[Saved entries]
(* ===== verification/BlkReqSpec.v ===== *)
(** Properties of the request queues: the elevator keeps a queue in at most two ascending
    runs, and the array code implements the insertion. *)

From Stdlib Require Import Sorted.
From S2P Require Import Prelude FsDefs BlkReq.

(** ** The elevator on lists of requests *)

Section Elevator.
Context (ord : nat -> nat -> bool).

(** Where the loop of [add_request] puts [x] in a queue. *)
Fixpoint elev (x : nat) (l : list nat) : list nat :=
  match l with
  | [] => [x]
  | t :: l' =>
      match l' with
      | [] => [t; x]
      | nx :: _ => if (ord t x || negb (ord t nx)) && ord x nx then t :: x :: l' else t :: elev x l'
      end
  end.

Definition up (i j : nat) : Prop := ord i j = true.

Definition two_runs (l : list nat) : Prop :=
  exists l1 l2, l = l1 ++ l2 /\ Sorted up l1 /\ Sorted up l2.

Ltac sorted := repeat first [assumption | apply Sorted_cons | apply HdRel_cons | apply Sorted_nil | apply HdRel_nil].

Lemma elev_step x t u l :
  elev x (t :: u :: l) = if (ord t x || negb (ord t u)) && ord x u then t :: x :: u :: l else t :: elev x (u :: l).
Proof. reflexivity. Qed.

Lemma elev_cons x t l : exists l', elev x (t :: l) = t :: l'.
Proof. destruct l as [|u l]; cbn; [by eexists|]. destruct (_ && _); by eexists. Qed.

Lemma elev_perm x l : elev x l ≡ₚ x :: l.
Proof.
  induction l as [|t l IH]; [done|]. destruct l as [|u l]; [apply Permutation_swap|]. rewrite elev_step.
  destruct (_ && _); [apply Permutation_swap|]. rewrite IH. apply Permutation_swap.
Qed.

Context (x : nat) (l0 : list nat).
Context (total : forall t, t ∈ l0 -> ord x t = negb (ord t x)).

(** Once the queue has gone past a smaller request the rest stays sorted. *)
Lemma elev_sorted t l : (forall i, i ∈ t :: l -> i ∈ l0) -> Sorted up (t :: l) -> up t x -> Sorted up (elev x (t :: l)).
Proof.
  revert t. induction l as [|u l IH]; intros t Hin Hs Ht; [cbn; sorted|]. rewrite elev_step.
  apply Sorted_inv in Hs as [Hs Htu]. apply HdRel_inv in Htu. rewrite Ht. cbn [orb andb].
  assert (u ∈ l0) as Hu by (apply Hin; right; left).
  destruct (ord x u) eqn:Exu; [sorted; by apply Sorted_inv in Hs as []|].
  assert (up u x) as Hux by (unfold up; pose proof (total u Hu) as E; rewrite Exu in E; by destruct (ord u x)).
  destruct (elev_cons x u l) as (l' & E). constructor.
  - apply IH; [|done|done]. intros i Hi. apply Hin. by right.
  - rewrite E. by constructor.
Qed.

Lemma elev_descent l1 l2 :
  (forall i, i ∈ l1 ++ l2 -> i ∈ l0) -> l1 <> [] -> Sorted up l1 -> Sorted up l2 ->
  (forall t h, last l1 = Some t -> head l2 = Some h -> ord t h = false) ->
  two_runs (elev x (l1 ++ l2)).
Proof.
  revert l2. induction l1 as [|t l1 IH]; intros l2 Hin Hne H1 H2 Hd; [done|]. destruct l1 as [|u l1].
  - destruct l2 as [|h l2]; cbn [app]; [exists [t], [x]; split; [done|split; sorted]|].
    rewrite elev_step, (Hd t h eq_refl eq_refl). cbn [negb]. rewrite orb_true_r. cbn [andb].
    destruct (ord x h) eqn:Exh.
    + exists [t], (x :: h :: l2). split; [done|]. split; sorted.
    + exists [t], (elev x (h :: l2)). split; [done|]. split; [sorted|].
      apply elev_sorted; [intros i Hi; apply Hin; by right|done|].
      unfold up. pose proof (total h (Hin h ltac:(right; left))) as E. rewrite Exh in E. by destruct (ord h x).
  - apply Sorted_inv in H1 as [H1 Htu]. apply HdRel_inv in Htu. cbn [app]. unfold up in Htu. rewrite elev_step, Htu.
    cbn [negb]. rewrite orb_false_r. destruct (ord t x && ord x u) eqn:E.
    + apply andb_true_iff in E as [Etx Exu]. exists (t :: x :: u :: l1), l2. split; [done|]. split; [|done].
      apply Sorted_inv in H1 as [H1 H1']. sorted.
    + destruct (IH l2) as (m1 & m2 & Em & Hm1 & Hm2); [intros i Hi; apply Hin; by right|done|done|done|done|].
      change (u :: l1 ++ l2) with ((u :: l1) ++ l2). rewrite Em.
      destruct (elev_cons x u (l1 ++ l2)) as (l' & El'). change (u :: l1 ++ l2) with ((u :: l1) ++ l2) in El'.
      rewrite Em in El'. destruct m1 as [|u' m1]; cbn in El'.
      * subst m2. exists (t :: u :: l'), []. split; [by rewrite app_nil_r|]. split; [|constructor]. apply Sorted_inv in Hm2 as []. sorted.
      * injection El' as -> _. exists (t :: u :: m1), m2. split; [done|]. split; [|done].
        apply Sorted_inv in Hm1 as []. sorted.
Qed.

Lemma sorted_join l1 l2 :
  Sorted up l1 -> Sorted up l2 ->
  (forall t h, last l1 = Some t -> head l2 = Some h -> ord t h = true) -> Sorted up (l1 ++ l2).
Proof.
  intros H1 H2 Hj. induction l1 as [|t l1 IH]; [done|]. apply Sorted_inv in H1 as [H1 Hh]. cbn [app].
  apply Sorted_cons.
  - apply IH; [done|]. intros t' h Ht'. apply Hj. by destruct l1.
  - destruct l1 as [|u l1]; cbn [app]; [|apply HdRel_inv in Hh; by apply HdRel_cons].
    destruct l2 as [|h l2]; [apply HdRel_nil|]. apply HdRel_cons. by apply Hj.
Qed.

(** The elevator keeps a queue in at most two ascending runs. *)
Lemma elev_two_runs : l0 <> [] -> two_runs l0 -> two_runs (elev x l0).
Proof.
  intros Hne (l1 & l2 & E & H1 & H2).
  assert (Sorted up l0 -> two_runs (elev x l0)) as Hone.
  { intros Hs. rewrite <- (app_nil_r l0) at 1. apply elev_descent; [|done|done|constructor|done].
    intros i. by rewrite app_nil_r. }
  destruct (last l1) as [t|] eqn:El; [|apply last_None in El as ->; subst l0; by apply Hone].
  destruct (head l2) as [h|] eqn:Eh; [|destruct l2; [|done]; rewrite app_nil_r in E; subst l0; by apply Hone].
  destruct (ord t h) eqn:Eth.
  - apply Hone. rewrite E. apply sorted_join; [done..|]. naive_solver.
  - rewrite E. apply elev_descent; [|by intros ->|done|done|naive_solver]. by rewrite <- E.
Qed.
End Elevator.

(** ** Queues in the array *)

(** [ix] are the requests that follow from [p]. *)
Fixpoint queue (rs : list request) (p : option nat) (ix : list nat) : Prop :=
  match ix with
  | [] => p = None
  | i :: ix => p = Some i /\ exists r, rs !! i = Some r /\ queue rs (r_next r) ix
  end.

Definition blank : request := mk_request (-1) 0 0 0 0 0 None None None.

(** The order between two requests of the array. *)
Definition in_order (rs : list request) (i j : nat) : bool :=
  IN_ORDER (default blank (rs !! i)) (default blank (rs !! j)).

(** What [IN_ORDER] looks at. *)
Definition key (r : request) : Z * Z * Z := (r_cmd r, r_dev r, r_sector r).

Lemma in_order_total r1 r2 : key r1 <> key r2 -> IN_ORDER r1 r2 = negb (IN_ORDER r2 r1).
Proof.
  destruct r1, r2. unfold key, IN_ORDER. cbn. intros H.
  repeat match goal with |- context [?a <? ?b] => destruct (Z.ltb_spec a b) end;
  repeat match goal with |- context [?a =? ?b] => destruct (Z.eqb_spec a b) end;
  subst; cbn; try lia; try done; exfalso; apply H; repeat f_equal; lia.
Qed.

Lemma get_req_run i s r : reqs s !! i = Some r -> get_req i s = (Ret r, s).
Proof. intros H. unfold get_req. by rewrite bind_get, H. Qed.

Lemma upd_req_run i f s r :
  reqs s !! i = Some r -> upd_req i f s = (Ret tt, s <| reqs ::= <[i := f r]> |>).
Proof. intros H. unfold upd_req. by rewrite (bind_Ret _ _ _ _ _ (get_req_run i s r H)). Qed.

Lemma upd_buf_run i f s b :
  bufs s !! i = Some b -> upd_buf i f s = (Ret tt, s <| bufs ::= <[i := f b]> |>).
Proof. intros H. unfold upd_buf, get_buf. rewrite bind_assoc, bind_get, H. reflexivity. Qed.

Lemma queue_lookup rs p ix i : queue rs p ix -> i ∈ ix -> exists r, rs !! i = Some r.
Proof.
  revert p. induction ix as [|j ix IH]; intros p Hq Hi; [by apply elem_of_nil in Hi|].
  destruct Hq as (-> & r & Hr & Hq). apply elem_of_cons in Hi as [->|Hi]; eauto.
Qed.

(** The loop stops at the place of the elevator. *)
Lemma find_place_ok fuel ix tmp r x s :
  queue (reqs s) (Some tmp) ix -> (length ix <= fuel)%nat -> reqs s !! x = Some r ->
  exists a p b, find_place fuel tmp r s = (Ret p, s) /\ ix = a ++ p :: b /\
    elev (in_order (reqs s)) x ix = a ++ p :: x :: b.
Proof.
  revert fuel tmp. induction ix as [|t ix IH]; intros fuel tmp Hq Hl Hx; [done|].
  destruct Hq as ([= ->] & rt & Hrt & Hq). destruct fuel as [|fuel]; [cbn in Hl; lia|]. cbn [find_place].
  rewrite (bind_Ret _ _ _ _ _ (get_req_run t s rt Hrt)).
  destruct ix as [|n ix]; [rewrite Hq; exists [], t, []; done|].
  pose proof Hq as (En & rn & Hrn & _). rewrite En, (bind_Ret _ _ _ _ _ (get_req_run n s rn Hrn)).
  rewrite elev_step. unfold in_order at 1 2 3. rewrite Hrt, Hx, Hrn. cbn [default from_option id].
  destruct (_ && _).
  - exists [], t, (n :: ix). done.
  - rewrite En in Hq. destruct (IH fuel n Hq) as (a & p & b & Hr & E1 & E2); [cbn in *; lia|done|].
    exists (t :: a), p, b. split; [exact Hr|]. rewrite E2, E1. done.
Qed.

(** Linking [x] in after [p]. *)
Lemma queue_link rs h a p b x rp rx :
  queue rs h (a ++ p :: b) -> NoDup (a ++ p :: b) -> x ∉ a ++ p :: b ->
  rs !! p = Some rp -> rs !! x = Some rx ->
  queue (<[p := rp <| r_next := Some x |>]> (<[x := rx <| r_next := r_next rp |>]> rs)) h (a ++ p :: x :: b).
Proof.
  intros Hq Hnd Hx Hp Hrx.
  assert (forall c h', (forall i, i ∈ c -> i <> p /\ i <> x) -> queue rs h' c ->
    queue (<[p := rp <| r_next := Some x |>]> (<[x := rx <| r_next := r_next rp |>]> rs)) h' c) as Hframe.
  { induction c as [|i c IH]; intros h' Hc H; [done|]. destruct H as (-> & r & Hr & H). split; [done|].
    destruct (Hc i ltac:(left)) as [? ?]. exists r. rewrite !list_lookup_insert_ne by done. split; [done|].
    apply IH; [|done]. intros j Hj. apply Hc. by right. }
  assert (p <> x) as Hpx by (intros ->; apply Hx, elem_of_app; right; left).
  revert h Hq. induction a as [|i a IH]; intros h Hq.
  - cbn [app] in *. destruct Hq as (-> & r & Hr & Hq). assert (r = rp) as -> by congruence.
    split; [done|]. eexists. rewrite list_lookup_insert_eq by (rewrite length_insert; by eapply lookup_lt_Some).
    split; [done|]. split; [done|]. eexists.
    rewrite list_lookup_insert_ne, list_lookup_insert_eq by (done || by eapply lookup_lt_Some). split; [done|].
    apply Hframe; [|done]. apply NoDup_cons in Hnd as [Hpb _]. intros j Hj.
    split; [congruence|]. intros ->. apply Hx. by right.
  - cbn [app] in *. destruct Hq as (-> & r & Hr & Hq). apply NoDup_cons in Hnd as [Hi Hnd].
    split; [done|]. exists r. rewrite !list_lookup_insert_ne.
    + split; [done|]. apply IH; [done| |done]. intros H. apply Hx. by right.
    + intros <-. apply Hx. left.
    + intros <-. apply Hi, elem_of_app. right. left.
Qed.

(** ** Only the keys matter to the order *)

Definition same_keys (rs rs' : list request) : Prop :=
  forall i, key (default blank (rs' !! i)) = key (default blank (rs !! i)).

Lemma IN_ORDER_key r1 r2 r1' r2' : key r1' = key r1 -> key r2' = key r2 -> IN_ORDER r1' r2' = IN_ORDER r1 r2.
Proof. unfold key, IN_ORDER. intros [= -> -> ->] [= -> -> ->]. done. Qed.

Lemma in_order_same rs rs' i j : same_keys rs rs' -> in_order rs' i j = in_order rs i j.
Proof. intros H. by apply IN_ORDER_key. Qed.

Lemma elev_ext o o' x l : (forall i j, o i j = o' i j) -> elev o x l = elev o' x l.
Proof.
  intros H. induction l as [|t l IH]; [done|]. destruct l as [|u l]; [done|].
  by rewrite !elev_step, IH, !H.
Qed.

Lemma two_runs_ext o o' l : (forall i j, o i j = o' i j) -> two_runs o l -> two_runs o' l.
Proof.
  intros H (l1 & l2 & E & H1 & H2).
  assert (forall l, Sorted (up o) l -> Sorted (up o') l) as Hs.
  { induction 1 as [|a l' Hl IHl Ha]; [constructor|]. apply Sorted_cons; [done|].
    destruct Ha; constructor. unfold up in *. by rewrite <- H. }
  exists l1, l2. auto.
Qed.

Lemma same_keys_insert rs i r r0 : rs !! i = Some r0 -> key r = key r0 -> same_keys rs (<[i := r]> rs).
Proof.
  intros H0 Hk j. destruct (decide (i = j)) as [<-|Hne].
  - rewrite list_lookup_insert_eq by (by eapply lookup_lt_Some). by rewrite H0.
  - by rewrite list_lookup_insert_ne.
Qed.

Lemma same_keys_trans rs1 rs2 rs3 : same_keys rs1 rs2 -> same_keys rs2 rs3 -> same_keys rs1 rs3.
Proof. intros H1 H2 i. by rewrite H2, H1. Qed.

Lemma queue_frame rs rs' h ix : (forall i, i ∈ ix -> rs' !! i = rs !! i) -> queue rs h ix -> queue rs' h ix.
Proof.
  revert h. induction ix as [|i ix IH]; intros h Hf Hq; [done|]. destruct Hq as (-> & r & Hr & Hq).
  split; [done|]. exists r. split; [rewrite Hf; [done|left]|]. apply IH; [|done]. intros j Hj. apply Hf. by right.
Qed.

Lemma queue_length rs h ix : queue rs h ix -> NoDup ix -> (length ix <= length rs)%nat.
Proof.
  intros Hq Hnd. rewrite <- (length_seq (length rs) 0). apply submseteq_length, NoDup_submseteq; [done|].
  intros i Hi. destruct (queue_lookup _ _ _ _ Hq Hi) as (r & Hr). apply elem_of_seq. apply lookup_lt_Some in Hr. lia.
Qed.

*WORK ORDER:* Copy out the lines above with "most" in them.

*WRITTEN REPLY:*
(** Properties of the request queues: the elevator keeps a queue in at most two ascending
(** The elevator keeps a queue in at most two ascending runs. *)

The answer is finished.